Each rural dean had his seal belonging to his office; and we are told that the seal of the Dean of Burchester in Oxfordshire was an oblong oval, (as most religious seals were,) the impress, a pelican standing on a pedestal, wounding her breast with her bill, and feeding her young with her own blood; and I have now by me the probate of the will of Thomas Westhowe of Boketon, at Downham in Norfolk, dated 16th Dec. 1413, proved by Hugh Birdham Dean of Fincham, to which is affixed an oblong seal of red wax, the impress a bird, probably a finch, on a tree, and a star in chief, and this legend, Sigillum Decanatus de Fyncham, expressing both his own, and his deanery's name, in that device.
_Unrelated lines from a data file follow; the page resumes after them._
(** * HRMS recruitment module: candidate lifecycle and notifications

    A shallow embedding of the recruitment logic (recruitmentModule.js), of
    the id counters and the writer of db.js and of the notifications of
    emailService.js, followed by what these functions do when they are
    called.

    Conventions of the embedding.
    - A JavaScript field that may be missing is an [option]; [None] is
      [undefined] (or [null], where the code does not tell the two apart).
      [positions], where it does, has the three cases.
    - Numbers supplied by callers and only compared ([budget], [positions],
      [rating]) are [number]s: a rational, an infinity or NaN.  Record ids,
      id counters and [applicantCount], on which the program adds, are
      binary64 floats.
    - db.js keeps the store in [db.data] and ends with
      [module.exports = { db, write, read, nextId }].  recruitmentModule.js
      and emailService.js bind the whole of that object,
      [const db = require('./db')]: for them [db.nextId] and [db.write] are
      the functions of db.js, and [db.data] is [undefined].  (seed.js and
      the server bind [const { db, write, nextId } = require('./db')].)
    - The file system and the mail transport are outside the program:
      [writeFileSync] and [sendMail] act on a [World] and return or fail.
    - An object found with [Array.prototype.find] and then mutated is
      addressed by its index in the collection.
    - A function returns or throws, and leaves a state behind in both
      cases; the message of the error thrown is all that is kept of it.
      The message of a TypeError is the one of the V8 engine.
    - Wall-clock timestamps ([createdAt], [updatedAt], ...) are left out
      of the records; the random interview id is an argument. *)

From Stdlib Require Import ZArith QArith Floats Uint63 String Ascii List Lia.
From stdpp Require Import gmap strings list.

Local Open Scope string_scope.
Local Open Scope list_scope.
Local Open Scope Z_scope.

(** ** JavaScript values *)

Module Js.

(** An IEEE number as far as comparisons and truthiness see it. *)
Inductive number : Type :=
| NaN
| NegInfinity
| Finite (q : Q)
| Infinity.

Definition num (z : Z) : number := Finite (inject_Z z).

Definition Qltb (x y : Q) : bool :=
  Qnum x * Z.pos (Qden y) <? Qnum y * Z.pos (Qden x).

(** ToBoolean on a number: only zero and NaN are falsy. *)
Definition truthy_number (n : number) : bool :=
  match n with
  | NaN => false
  | Finite q => negb (Qnum q =? 0)
  | NegInfinity | Infinity => true
  end.

(** [a < b] on numbers; every comparison with NaN is false. *)
Definition lt (a b : number) : bool :=
  match a, b with
  | NaN, _ | _, NaN => false
  | NegInfinity, NegInfinity => false
  | NegInfinity, _ => true
  | _, NegInfinity => false
  | Infinity, _ => false
  | Finite _, Infinity => true
  | Finite x, Finite y => Qltb x y
  end.

(** ToNumber of a possibly missing number: [undefined] becomes NaN. *)
Definition to_number (n : option number) : number := default NaN n.

Definition truthy_num (n : option number) : bool :=
  match n with Some x => truthy_number x | None => false end.

(** A numeric field where [undefined] and [null] behave differently. *)
Inductive numeric : Type :=
| Undefined
| Null
| Num (n : number).

(** ToNumber: [undefined] becomes NaN and [null] becomes 0. *)
Definition number_of (v : numeric) : number :=
  match v with
  | Undefined => NaN
  | Null => num 0
  | Num n => n
  end.

(** A parameter with the default [= 1]: the default is taken for
    [undefined] only. *)
Definition or_one (v : numeric) : numeric :=
  match v with
  | Undefined => Num (num 1)
  | given => given
  end.

(** ToBoolean on a possibly missing string: the empty string is falsy. *)
Definition truthy_str (s : option string) : bool :=
  match s with
  | Some EmptyString | None => false
  | Some _ => true
  end.

(** ToBoolean on a binary64 number. *)
Definition truthy_float (x : float) : bool :=
  negb (PrimFloat.is_zero x || PrimFloat.is_nan x).

(** ToBoolean on a possibly missing id. *)
Definition truthy_id (i : option float) : bool :=
  match i with Some x => truthy_float x | None => false end.

(** [a || 0] on a possibly missing binary64 number. *)
Definition or_zero (a : option float) : float :=
  match a with
  | Some x => if truthy_float x then x else 0%float
  | None => 0%float
  end.

(** [a === b] on ids either of which may be missing. *)
Definition same_id (a b : option float) : bool :=
  match a, b with
  | Some x, Some y => PrimFloat.eqb x y
  | None, None => true
  | _, _ => false
  end.

(** [a || b] on numbers. *)
Definition or_num (a : option number) (b : number) : number :=
  match a with
  | Some x => if truthy_number x then x else b
  | None => b
  end.

(** [Array.prototype.includes] on strings. *)
Definition includes (l : list string) (s : string) : bool :=
  bool_decide (s ∈ l).

(** The message of the TypeError that reading a property of [undefined]
    raises. *)
Definition cannot_read (property : string) : string :=
  "Cannot read properties of undefined (reading '" +:+ property +:+ "')".

End Js.

Import Js.

(** ** The data model *)

Record JobRequirement := mkJobRequirement {
  r_id : float;
  r_title : option string;
  r_department : option string;
  r_budget : option number;
  r_description : option string;
  r_positions : numeric;
  r_status : string;
  r_createdBy : option Z;
  r_approvedBy : option Z;
  r_rejectionReason : option string;
  r_filledPositions : Z
}.

Record JobPosting := mkJobPosting {
  p_id : float;
  p_requirementId : option float;
  p_title : option string;
  p_description : option string;
  p_department : option string;
  p_location : option string;
  p_salaryRange : option string;
  p_status : string;
  p_applicationDeadline : option string;
  p_createdBy : option Z;
  p_applicantCount : option float
}.

Record Interview := mkInterview {
  i_id : string;
  i_date : option string;
  i_interviewer : option string;
  i_rating : number;
  i_feedback : option string
}.

Record Candidate := mkCandidate {
  c_id : float;
  c_jobPostingId : option float;
  c_candidateName : option string;
  c_email : option string;
  c_phone : option string;
  c_resume : option string;
  c_experience : option string;
  c_skills : list (option string);
  c_linkedinProfile : option string;
  c_status : string;
  c_ratings : list number;
  c_notes : list string;
  c_interviews : list Interview;
  c_rejectionReason : option string
}.

Record StatusChangeLog := mkStatusChangeLog {
  l_id : float;
  l_candidateId : float;
  l_oldStatus : string;
  l_newStatus : string
}.

Record EmailLog := mkEmailLog {
  e_id : float;
  e_candidateId : float;
  e_emailType : string;
  e_messageId : option string;
  e_recipientEmail : option string;
  e_status : string;
  e_error : option string
}.

(** The object that db.js keeps in [db.data]: the collections and the
    per-collection id counters. *)
Record Store := mkStore {
  jobRequirements : list JobRequirement;
  jobPostings : list JobPosting;
  candidates : list Candidate;
  statusChangeLogs : list StatusChangeLog;
  emailLogs : list EmailLog;
  _id : gmap string float
}.

Definition set_jobRequirements (l : list JobRequirement) (s : Store) : Store :=
  mkStore l (jobPostings s) (candidates s) (statusChangeLogs s) (emailLogs s) (_id s).
Definition set_jobPostings (l : list JobPosting) (s : Store) : Store :=
  mkStore (jobRequirements s) l (candidates s) (statusChangeLogs s) (emailLogs s) (_id s).
Definition set_candidates (l : list Candidate) (s : Store) : Store :=
  mkStore (jobRequirements s) (jobPostings s) l (statusChangeLogs s) (emailLogs s) (_id s).
Definition set_statusChangeLogs (l : list StatusChangeLog) (s : Store) : Store :=
  mkStore (jobRequirements s) (jobPostings s) (candidates s) l (emailLogs s) (_id s).
Definition set_emailLogs (l : list EmailLog) (s : Store) : Store :=
  mkStore (jobRequirements s) (jobPostings s) (candidates s) (statusChangeLogs s) l (_id s).
Definition set__id (m : gmap string float) (s : Store) : Store :=
  mkStore (jobRequirements s) (jobPostings s) (candidates s) (statusChangeLogs s) (emailLogs s) m.

(** ** Exceptions and state *)

Inductive result (A : Type) : Type :=
| Ok (a : A)
| Thrown (msg : string).
Arguments Ok {A} a.
Arguments Thrown {A} msg.

(** A computation over a state [S] that returns or throws; the state it
    leaves behind is kept in both cases. *)
Definition M (S A : Type) : Type := S → result A * S.

Global Instance M_ret {S} : MRet (M S) := λ A a s, (Ok a, s).
Global Instance M_bind {S} : MBind (M S) := λ A B f m s,
  match m s with
  | (Ok a, s') => f a s'
  | (Thrown e, s') => (Thrown e, s')
  end.

Definition throw {S A} (msg : string) : M S A := λ s, (Thrown msg, s).

Definition try_catch {S A} (body : M S A) (handler : string → M S A) : M S A :=
  λ s, match body s with
       | (Ok a, s') => (Ok a, s')
       | (Thrown e, s') => handler e s'
       end.

(** The [try { ... } catch (error) { throw new Error(prefix + error.message) }]
    wrapper around every exported function. *)
Definition rethrow {S A} (prefix : string) (body : M S A) : M S A :=
  try_catch body (λ e, throw (prefix +:+ e)).

(** ** Input objects *)

Record RequirementData := mkRequirementData {
  rd_title : option string;
  rd_department : option string;
  rd_budget : option number;
  rd_description : option string;
  rd_positions : numeric;
  rd_createdBy : option Z
}.

Record PostingData := mkPostingData {
  pd_requirementId : option float;
  pd_title : option string;
  pd_description : option string;
  pd_location : option string;
  pd_salaryRange : option string;
  pd_applicationDeadline : option string;
  pd_createdBy : option Z
}.

(** [skills] arrives as an array or as anything else. *)
Inductive SkillsInput : Type :=
| SkillsArray (l : list (option string))
| SkillsScalar (s : option string).

Record ApplicationData := mkApplicationData {
  ad_jobPostingId : option float;
  ad_candidateName : option string;
  ad_email : option string;
  ad_phone : option string;
  ad_resume : option string;
  ad_experience : option string;
  ad_skills : SkillsInput;
  ad_linkedinProfile : option string
}.

Record InterviewData := mkInterviewData {
  nd_date : option string;
  nd_interviewer : option string;
  nd_rating : option number;
  nd_feedback : option string
}.

(** ** Field assignments on the objects of the store *)

Definition requirement_approved (approvedBy : option Z) (r : JobRequirement) : JobRequirement :=
  mkJobRequirement (r_id r) (r_title r) (r_department r) (r_budget r) (r_description r)
    (r_positions r) "approved" (r_createdBy r) approvedBy (r_rejectionReason r)
    (r_filledPositions r).

Definition requirement_rejected (reason : option string) (r : JobRequirement) : JobRequirement :=
  mkJobRequirement (r_id r) (r_title r) (r_department r) (r_budget r) (r_description r)
    (r_positions r) "rejected" (r_createdBy r) (r_approvedBy r) reason
    (r_filledPositions r).

Definition posting_set_status (st : string) (p : JobPosting) : JobPosting :=
  mkJobPosting (p_id p) (p_requirementId p) (p_title p) (p_description p) (p_department p)
    (p_location p) (p_salaryRange p) st (p_applicationDeadline p) (p_createdBy p)
    (p_applicantCount p).

Definition posting_set_applicantCount (n : option float) (p : JobPosting) : JobPosting :=
  mkJobPosting (p_id p) (p_requirementId p) (p_title p) (p_description p) (p_department p)
    (p_location p) (p_salaryRange p) (p_status p) (p_applicationDeadline p) (p_createdBy p) n.

Definition candidate_set_status (st : string) (c : Candidate) : Candidate :=
  mkCandidate (c_id c) (c_jobPostingId c) (c_candidateName c) (c_email c) (c_phone c)
    (c_resume c) (c_experience c) (c_skills c) (c_linkedinProfile c) st (c_ratings c)
    (c_notes c) (c_interviews c) (c_rejectionReason c).

Definition candidate_push_note (text : string) (c : Candidate) : Candidate :=
  mkCandidate (c_id c) (c_jobPostingId c) (c_candidateName c) (c_email c) (c_phone c)
    (c_resume c) (c_experience c) (c_skills c) (c_linkedinProfile c) (c_status c)
    (c_ratings c) (c_notes c ++ [text]) (c_interviews c) (c_rejectionReason c).

Definition candidate_set_rejectionReason (r : option string) (c : Candidate) : Candidate :=
  mkCandidate (c_id c) (c_jobPostingId c) (c_candidateName c) (c_email c) (c_phone c)
    (c_resume c) (c_experience c) (c_skills c) (c_linkedinProfile c) (c_status c)
    (c_ratings c) (c_notes c) (c_interviews c) r.

Definition candidate_push_interview (i : Interview) (c : Candidate) : Candidate :=
  mkCandidate (c_id c) (c_jobPostingId c) (c_candidateName c) (c_email c) (c_phone c)
    (c_resume c) (c_experience c) (c_skills c) (c_linkedinProfile c) (c_status c)
    (c_ratings c) (c_notes c) (c_interviews c ++ [i]) (c_rejectionReason c).

Definition normalize_skills (skills : SkillsInput) : list (option string) :=
  match skills with
  | SkillsArray l => l
  | SkillsScalar s => [s]
  end.

Definition validPostingStatuses : list string := ["open"; "closed"; "filled"].

Definition validStatuses : list string :=
  ["applied"; "shortlisted"; "interviewed"; "selected"; "rejected"].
The rural deans were plain honest men, not much skilled in the subtilties of the civil or canon law, but were not the less capable of their office and jurisdiction, as depending on known customs, and the rules of equity; but by degrees, when the method of ecclesiastical justice was turned into arts and mysteries, then began the canonists to pretend themselves the only fit ministers in all courts of Christianity, and insinuated themselves into the favour and counsels of the Bishops, and so obtained the new titles of archdeacons, officials, and chancellours, and then easily run down these deans. Thus, by the art and interest of the canonists, &c. the jurisdiction of this office declined so much, that little but the name and shadow of it was in being, even in the age before the Reformation. It has been wished that our reformers would have restored this good and useful office to all its ancient rights and laudable practices, and those great persons who were commissioned to revive the ecclesiastical laws of this realm, agreed in their good opinion of it, prescribed a proper method, but it fell for want of confirmation by the legislative power; yet though it was not formally ratified, all those parts of it have no less the force of a law, (fn. 22) (viz. all such ecclesiastical canons, constitutions, &c.) as are not repugnant to the laws, statutes, &c. of the realm, of which inoffensive nature was this jurisdiction of rural deans. And in a provincial synod held at London, 3d Apr. 1571, it was ordained that the archdeacon, when he had finished his visitation, should signify to the Bishop what clergymen he found in every deanery, so well endowed with learning and judgment as to be worthy to instruct the people in sermons, and to rule and preside over others; out of these the Bishop may choose such as he will have to be rural deans. The little remains of this dignity and jurisdiction depend now on the custom of places, and the pleasure of diocesans; in some parts of this kingdom, the rural deans have nothing left but the burthen of entertaining the rectors and vicars of the deanery at a solemn feast.